> TASK STATEMENT
Each line from the one containing "Definition deleted (key" to the end of the listing below should be output exactly; no other line is wanted.

> STORED DATA

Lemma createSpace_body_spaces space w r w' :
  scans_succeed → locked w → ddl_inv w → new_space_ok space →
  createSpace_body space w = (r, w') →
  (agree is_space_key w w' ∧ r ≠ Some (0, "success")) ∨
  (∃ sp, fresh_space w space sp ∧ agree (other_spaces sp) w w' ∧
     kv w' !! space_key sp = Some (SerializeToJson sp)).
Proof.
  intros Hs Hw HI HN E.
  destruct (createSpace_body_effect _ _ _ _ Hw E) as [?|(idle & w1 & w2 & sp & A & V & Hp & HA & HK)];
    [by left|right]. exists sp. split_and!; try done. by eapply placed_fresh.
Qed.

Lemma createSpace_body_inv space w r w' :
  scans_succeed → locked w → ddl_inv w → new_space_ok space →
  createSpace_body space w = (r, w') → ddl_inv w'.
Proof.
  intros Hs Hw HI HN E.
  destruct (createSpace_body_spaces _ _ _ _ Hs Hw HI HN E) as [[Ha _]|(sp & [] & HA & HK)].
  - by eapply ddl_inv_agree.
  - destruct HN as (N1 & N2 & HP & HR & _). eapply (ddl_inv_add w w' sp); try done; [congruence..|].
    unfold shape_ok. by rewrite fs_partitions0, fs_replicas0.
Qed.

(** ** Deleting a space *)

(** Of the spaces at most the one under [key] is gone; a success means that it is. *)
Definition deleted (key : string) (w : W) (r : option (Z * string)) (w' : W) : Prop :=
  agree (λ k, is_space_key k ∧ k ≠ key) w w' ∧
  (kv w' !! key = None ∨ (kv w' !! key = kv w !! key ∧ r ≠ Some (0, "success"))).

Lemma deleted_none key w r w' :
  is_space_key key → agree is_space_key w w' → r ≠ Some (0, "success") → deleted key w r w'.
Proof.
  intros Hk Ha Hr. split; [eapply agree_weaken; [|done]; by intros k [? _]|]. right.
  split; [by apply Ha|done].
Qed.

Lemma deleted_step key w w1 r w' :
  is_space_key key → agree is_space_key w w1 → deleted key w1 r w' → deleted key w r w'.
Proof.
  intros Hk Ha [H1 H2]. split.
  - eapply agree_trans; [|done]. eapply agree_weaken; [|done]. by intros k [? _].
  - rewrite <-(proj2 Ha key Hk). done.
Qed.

> WRITTEN RESPONSE
Definition deleted (key : string) (w : W) (r : option (Z * string)) (w' : W) : Prop :=
  agree (λ k, is_space_key k ∧ k ≠ key) w w' ∧
  (kv w' !! key = None ∨ (kv w' !! key = kv w !! key ∧ r ≠ Some (0, "success"))).

Lemma deleted_none key w r w' :
  is_space_key key → agree is_space_key w w' → r ≠ Some (0, "success") → deleted key w r w'.
Proof.
  intros Hk Ha Hr. split; [eapply agree_weaken; [|done]; by intros k [? _]|]. right.
  split; [by apply Ha|done].
Qed.

Lemma deleted_step key w w1 r w' :
  is_space_key key → agree is_space_key w w1 → deleted key w1 r w' → deleted key w r w'.
Proof.
  intros Hk Ha [H1 H2]. split.
  - eapply agree_trans; [|done]. eapply agree_weaken; [|done]. by intros k [? _].
  - rewrite <-(proj2 Ha key Hk). done.
Qed.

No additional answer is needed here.